**Task objective**
Find the line containing "file ← ok_or" in the records below. Copy exactly that line and each one after it, ending at the line containing "if negb (signature_ok", and nothing more.

━━━━

(* ===== verification/LicenseFile.v ===== *)
(** * Signed license files

    Serialization of a license document (the serde derives of
    [security/license.rs]), signing and verification.  RSA, base64 and the
    RFC 3339 text of an instant belong to third-party crates: they are the
    interfaces [Crypto] and [Rfc3339], with the laws their documentation
    states. *)
From S2P Require Import Prelude RustStr Json License.

(** chrono: the text of an instant.  [dt_serde] is the serde form, [dt_rfc3339]
    is [to_rfc3339], [dt_display] is [Display]; [dt_parse] is the serde parser,
    [dt_parse_rfc3339] is [parse_from_rfc3339]. *)
Class Rfc3339 := {
  dt_serde : Z → string;
  dt_rfc3339 : Z → string;
  dt_display : Z → string;
  dt_parse : string → option Z;
  dt_parse_rfc3339 : string → option Z;
  dt_in_range : Z → bool;
  dt_parse_range : ∀ s t, dt_parse s = Some t → dt_in_range t = true;
  dt_serde_parse : ∀ t, dt_in_range t = true → dt_parse (dt_serde t) = Some t;
  dt_rfc3339_parse : ∀ t, dt_in_range t = true → dt_parse_rfc3339 (dt_rfc3339 t) = Some t;
}.

(** The [rsa] and [base64] crates.  Keys are PEM texts until parsed. *)
Class Crypto := {
  pubkey : Type;
  private_pem_ok : string → bool;
  public_of_private : string → pubkey;
  public_from_pem : string → option pubkey;
  rsa_sign : string → string → string;
  signature_ok : string → bool;
  rsa_verify : pubkey → string → string → bool;
  b64_encode : string → string;
  b64_decode : string → option string;
  b64_roundtrip : ∀ s, b64_decode (b64_encode s) = Some s;
  rsa_sign_ok : ∀ pem m, private_pem_ok pem = true → signature_ok (rsa_sign pem m) = true;
  rsa_sign_verify : ∀ pem m, private_pem_ok pem = true →
    rsa_verify (public_of_private pem) m (rsa_sign pem m) = true;
}.

(** ** serde *)

(** What a derived [Deserialize] accepts for a struct: an object, or a
    sequence of its fields in order. *)
Definition struct_fields (names : list string) (v : value) : option jmap :=
  match v with
  | VObject m => Some m
  | VArray l => if (length l <=? length names)%nat then Some (zip names l) else None
  | _ => None
  end.

(** An [Option] field: missing and [null] are [None]. *)
Definition opt_field {A} (f : value → option A) (k : string) (m : jmap) : option (option A) :=
  match map_get k m with
  | None | Some VNull => Some None
  | Some v => Some <$> f v
  end.

(** A field with [#[serde(default)]]. *)
Definition default_field {A} (d : A) (f : value → option A) (k : string) (m : jmap) : option A :=
  match map_get k m with None => Some d | Some v => f v end.

Definition as_u32 (v : value) : option Z :=
  match v with VNumber (PosInt n) => if (0 <=? n) && (n <? 2 ^ 32) then Some n else None | _ => None end.

Fixpoint map_opt {A B} (f : A → option B) (l : list A) : option (list B) :=
  match l with
  | [] => Some []
  | a :: l' => b ← f a; bs ← map_opt f l'; Some (b :: bs)
  end.

(** A unit variant of an enum: its name, or an object with the name and [null]. *)
Definition unit_variant (v : value) : option string :=
  match v with VString s | VObject [(s, VNull)] => Some s | _ => None end.

Definition kind_to_value (k : LicenseKind) : value :=
  VString match k with Trial => "trial" | Commercial => "commercial" end.
Definition kind_of_value (v : value) : option LicenseKind :=
  s ← unit_variant v;
  if (s =? "trial")%string then Some Trial
  else if (s =? "commercial")%string then Some Commercial else None.

Section Serde.
Context `{Rfc3339}.

Definition dt_of_value (v : value) : option Z := as_str v ≫= dt_parse.

Definition license_doc_to_value (d : LicenseDoc) : value :=
  json_obj ([("licensee", VString (licensee d));
             ("expires_at", VString (dt_serde (expires_at d)));
             ("features", json_strs (features d));
             ("max_seats", json_opt json_int (max_seats d));
             ("issued_at", json_opt (λ t, VString (dt_serde t)) (issued_at d));
             ("kind", kind_to_value (kind d))]
            ++ match fingerprint d with Some f => [("fingerprint", VString f)] | None => [] end
            ++ if requires_heartbeat d then [("requires_heartbeat", VBool true)] else []).

Definition license_doc_of_value (v : value) : option LicenseDoc :=
  m ← struct_fields ["licensee"; "expires_at"; "features"; "max_seats"; "issued_at";
                     "kind"; "fingerprint"; "requires_heartbeat"] v;
  li ← map_get "licensee" m ≫= as_str;
  ex ← map_get "expires_at" m ≫= dt_of_value;
  fe ← default_field [] (λ w, as_array w ≫= map_opt as_str) "features" m;
  ms ← opt_field as_u32 "max_seats" m;
  ia ← opt_field dt_of_value "issued_at" m;
  ki ← default_field Commercial kind_of_value "kind" m;
  fp ← opt_field as_str "fingerprint" m;
  rh ← default_field false as_bool "requires_heartbeat" m;
  Some (mkLicenseDoc li ex fe ms ia ki fp rh).
End Serde.

Record LicenseFile : Type := mkLicenseFile { lf_license : value; lf_signature : string }.

Definition license_file_to_value (f : LicenseFile) : value :=
  json_obj [("license", lf_license f); ("signature", VString (lf_signature f))].
Definition license_file_of_value (v : value) : option LicenseFile :=
  m ← struct_fields ["license"; "signature"] v;
  l ← map_get "license" m;
  s ← map_get "signature" m ≫= as_str;
  Some (mkLicenseFile l s).

(** ** Signing and verification *)
Section SignVerify.
Context `{JsonText} `{Rfc3339} `{Crypto}.

Definition canonical_bytes (license : value) : string := to_json_string license.

(** The text of an expiry refusal; the server recognises it by "expired". *)
Definition expired_message (d : LicenseDoc) : string :=
  "license for " +:+ debug_str (licensee d) +:+ " expired at " +:+ dt_display (expires_at d).

(** Errors carry the text [anyhow] displays, the outermost context. *)
Definition verify_license (now : Z) (raw : string) (key : pubkey) : result string LicenseDoc :=
  file ← ok_or (from_json_str raw ≫= license_file_of_value) "license file is not valid JSON";
  sig_bytes ← ok_or (b64_decode (lf_signature file)) "license signature is not valid base64";
  if negb (signature_ok sig_bytes) then Err "malformed signature"
  else if negb (rsa_verify key (canonical_bytes (lf_license file)) sig_bytes) then
    Err "license signature verification FAILED (tampered or wrong key)"
  else
    d ← ok_or (license_doc_of_value (lf_license file)) "license payload has an invalid shape";
    if expires_at d <=? now then Err (expired_message d) else Ok d.

Definition sign_license (d : LicenseDoc) (private_key_pem : string) : result string string :=
  if negb (private_pem_ok private_key_pem) then Err "parsing private key"
  else
    let license := license_doc_to_value d in
    let signature := rsa_sign private_key_pem (canonical_bytes license) in
    Ok (to_json_pretty (license_file_to_value (mkLicenseFile license (b64_encode signature)))).

(** The documents whose fields fit their Rust types. *)
Definition doc_ok (d : LicenseDoc) : bool :=
  dt_in_range (expires_at d)
  && match issued_at d with Some t => dt_in_range t | None => true end
  && match max_seats d with Some n => (0 <=? n) && (n <? 2 ^ 32) | None => true end.
End SignVerify.

(** A concrete instance of the two interfaces, used by the witnesses: instants
    are printed in decimal, the key pair is a shared text and a signature is
    the key followed by the message. *)
Definition decimal_time : Rfc3339 := {|
    dt_serde := show_Z; dt_rfc3339 := show_Z; dt_display := show_Z; dt_parse := parse_i64;
    dt_parse_rfc3339 := parse_i64;
    dt_in_range := in_i64;
    dt_parse_range := parse_i64_range;
    dt_serde_parse := λ t Ht, parse_show t Ht;
    dt_rfc3339_parse := λ t Ht, parse_show t Ht;
  |}.

Definition shared_key : Crypto := {|
    pubkey := string;
    private_pem_ok := λ pem, negb (is_empty pem);
    public_of_private := id;
    public_from_pem := λ pem, if is_empty pem then None else Some pem;
    rsa_sign := λ pem m, pem +:+ m;
    signature_ok := λ s, true;
    rsa_verify := λ k m s, (s =? k +:+ m)%string;
    b64_encode := id;
    b64_decode := Some;
    b64_roundtrip := λ s, eq_refl;
    rsa_sign_ok := λ pem m _, eq_refl;
    rsa_sign_verify := λ pem m _, String.eqb_refl _;
  |}.

Definition sample_license : LicenseDoc :=
  mkLicenseDoc "acme" (hours 48) ["core"] (Some 5) (Some (hours 1)) Trial (Some "fp-1") true.

(** ** Lemmas *)

Lemma map_opt_map {A B} (f : B → option A) (g : A → B) l :
  (∀ a, f (g a) = Some a) → map_opt f (map g l) = Some l.
Proof. intros Hfg. induction l as [|a l IH]; cbn; [done|]. by rewrite Hfg, IH. Qed.

Lemma license_file_value_roundtrip f : license_file_of_value (license_file_to_value f) = Some f.
Proof.
  unfold license_file_of_value, license_file_to_value, json_obj. cbn [struct_fields].
  unfold mbind at 1, option_bind. rewrite !map_get_entries. by destruct f.
Qed.

Section RoundTrip.
Context `{JsonText} `{Rfc3339} `{Crypto}.

Lemma license_doc_value_roundtrip d :
  doc_ok d = true → license_doc_of_value (license_doc_to_value d) = Some d.
Proof.
  unfold doc_ok. intros Hok. bool_prop.
  destruct d as [li ex fe ms ia ki fp rh]; cbn [expires_at issued_at max_seats] in *.
  unfold license_doc_of_value, license_doc_to_value, opt_field, default_field.
  cbn [struct_fields json_obj]. unfold mbind at 1, option_bind. rewrite !map_get_entries.
  destruct fp as [f|], rh, ia as [i|], ms as [n|], ki; bool_prop;
    cbn; rewrite ?dt_serde_parse by done; cbn; rewrite ?map_opt_map by done; cbn;
    unfold json_int; rewrite ?(proj2 (Z.ltb_ge n 0)) by lia;
    cbn; rewrite ?(proj2 (Z.leb_le 0 n)), ?(proj2 (Z.ltb_lt n _)) by lia; done.
Qed.

(** Whatever decodes to a document fits the Rust types. *)
Lemma license_doc_of_value_ok v d : license_doc_of_value v = Some d → doc_ok d = true.
Proof.
  unfold license_doc_of_value, doc_ok, opt_field.
  intros (m & _ & (li & _ & (ex & Hex & (fe & _ & (ms & Hms & (ia & Hia & (ki & _ &
    (fp & _ & (rh & _ & [= <-])%bind_Some)%bind_Some)%bind_Some)%bind_Some)%bind_Some)%bind_Some)
    %bind_Some)%bind_Some)%bind_Some. cbn.
  assert (∀ w t, dt_of_value w = Some t → dt_in_range t = true) as Hdt.
  { intros w t (s & _ & Ht)%bind_Some. by eapply dt_parse_range. }
  rewrite !andb_true_iff. split; [split|].
  - apply bind_Some in Hex as (w & _ & Hw). by eapply Hdt.
  - destruct ia as [t|]; [|done].
    destruct (map_get "issued_at" m) as [[]|]; try done;
      apply fmap_Some in Hia as (t' & Ht & [= <-]); by eapply Hdt.
  - destruct ms as [n|]; [|done].
    destruct (map_get "max_seats" m) as [[| |[n'| |]| | |]|]; try done;
      apply fmap_Some in Hms as (n'' & Hn & [= <-]); try done. cbn in Hn.
    destruct ((0 <=? n') && (n' <? 2 ^ 32)) eqn:Hc; [|done]. injection Hn as <-.
    exact Hc.
Qed.

Lemma license_doc_value_ok d : doc_ok d = true → value_ok (license_doc_to_value d) = true.
Proof.
  unfold doc_ok. intros Hok. bool_prop. apply json_obj_ok.
  assert (forallb value_ok (map VString (features d)) = true) as Hf.
  { apply forallb_forall. intros v (s & <- & _)%in_map_iff. done. }
  apply Forall_app. split; [|apply Forall_app; split].
  - repeat apply Forall_cons_2; try done; try exact Hf.
    + cbn [snd]. destruct (max_seats d) as [n|]; [|done]. bool_prop.
      unfold json_opt, json_int, u64_max. rewrite (proj2 (Z.ltb_ge n 0)) by lia.
      apply andb_true_iff. unfold u64_max. rewrite !Z.leb_le. lia.
    + by destruct (issued_at d).
  - destruct (fingerprint d); repeat constructor.
  - destruct (requires_heartbeat d); repeat constructor.
Qed.

Lemma sign_verify_ok d pem now :
  private_pem_ok pem = true → doc_ok d = true → now < expires_at d →
  ∃ raw, sign_license d pem = Ok raw ∧
         verify_license now raw (public_of_private pem) = Ok d.
Proof.
  intros Hpem Hok Hnow. unfold sign_license. rewrite Hpem. cbn [negb].
  set (v := license_doc_to_value d). set (sg := rsa_sign pem (canonical_bytes v)).
  eexists. split; [reflexivity|]. unfold verify_license.
  rewrite json_pretty_roundtrip.
  - cbn [mbind option_bind]. rewrite license_file_value_roundtrip.
    cbn [ok_or mbind result_bind lf_signature lf_license]. rewrite b64_roundtrip.
    cbn [ok_or mbind result_bind]. unfold sg. rewrite rsa_sign_ok, rsa_sign_verify by done.
    cbn [negb]. unfold v. rewrite license_doc_value_roundtrip by done.
    cbn [ok_or mbind result_bind]. by rewrite (proj2 (Z.leb_gt _ _)) by lia.
  - apply json_obj_ok. repeat apply Forall_cons_2; try done.
    by apply license_doc_value_ok.
Qed.

(** A document signed with a private key is accepted by the matching
    public key, and verification gives back exactly the signed document. *)
Theorem sign_verify_roundtrip d pem now :
  private_pem_ok pem = true → doc_ok d = true → now < expires_at d →
  ∃ raw, sign_license d pem = Ok raw ∧
         verify_license now raw (public_of_private pem) = Ok d.
Proof. apply sign_verify_ok. Qed.

(** Everything verification lets through: the text is a license file,
    its signature is valid for the canonical bytes of the payload under the
    given key, the document is the one in the payload, and it has not
    expired. *)
Theorem verify_license_sound now raw key d :
  verify_license now raw key = Ok d →
  ∃ file sig, (from_json_str raw ≫= license_file_of_value) = Some file ∧
    b64_decode (lf_signature file) = Some sig ∧
    rsa_verify key (canonical_bytes (lf_license file)) sig = true ∧
    license_doc_of_value (lf_license file) = Some d ∧ now < expires_at d.
Proof.
  unfold verify_license. intros Hv. inv_ok.
  destruct (negb (signature_ok a0)); [done|].
  destruct (negb (rsa_verify _ _ _)) eqn:Hs; [done|].
  inv_ok. destruct (expires_at a1 <=? now) eqn:He; [done|]. inv_ok. bool_prop.
  by exists a, a0.
Qed.

Lemma verified_doc_ok now raw key d : verify_license now raw key = Ok d → doc_ok d = true.
Proof.
  unfold verify_license. intros Hv. inv_ok. destruct (negb (signature_ok _)); [done|].
  destruct (negb (rsa_verify _ _ _)); [done|]. inv_ok.
  destruct (expires_at _ <=? now); [done|]. inv_ok. by eapply license_doc_of_value_ok.
Qed.

(** The text of a refusal contains "expired" exactly for an expired
    document, which is how the license server tells a 402 from a 400. *)
Lemma verify_license_err now raw key e :
  verify_license now raw key = Err e →
  contains_str "expired" e = false ∨ ∃ d, e = expired_message d ∧ expires_at d ≤ now.
Proof.
  unfold verify_license.
  repeat first
    [ match goal with |- (ok_or ?o _ ≫= _) = _ → _ => destruct o; cbn end
    | match goal with |- (if ?b then _ else _) = _ → _ => destruct b eqn:?; cbn end ];
    intros [= <-]; try (left; vm_compute; reflexivity).
  bool_prop. right. eauto.
Qed.
End RoundTrip.

Lemma sign_verify_roundtrip_witness :
  hours 2 < expires_at sample_license ∧
  ∃ raw, @sign_license bits_json decimal_time shared_key sample_license "vendor" = Ok raw ∧
         @verify_license bits_json decimal_time shared_key (hours 2) raw "vendor"
         = Ok sample_license.
Proof.
  split; [reflexivity|].
  apply (@sign_verify_roundtrip bits_json decimal_time shared_key sample_license "vendor");
    vm_compute; reflexivity.
Defined.

Lemma verify_license_sound_witness :
  ∃ raw file sig,
    (@from_json_str bits_json raw ≫= license_file_of_value) = Some file ∧
    lf_signature file = sig ∧ hours 2 < expires_at sample_license.
Proof.
  assert (@verify_license bits_json decimal_time shared_key (hours 2)
            (match @sign_license bits_json decimal_time shared_key sample_license "vendor" with
             | Ok raw => raw | Err e => e end) "vendor" = Ok sample_license) as H
    by (vm_compute; reflexivity).
  destruct (@verify_license_sound bits_json decimal_time shared_key _ _ _ _ H)
    as (file & sig & Hf & Hs & _ & _ & Hlt).
  eexists _, file, sig. split; [exact Hf|]. split; [by injection Hs as ->|exact Hlt].
Defined.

━━━━

**Reply**
  file ← ok_or (from_json_str raw ≫= license_file_of_value) "license file is not valid JSON";
  sig_bytes ← ok_or (b64_decode (lf_signature file)) "license signature is not valid base64";
  if negb (signature_ok sig_bytes) then Err "malformed signature"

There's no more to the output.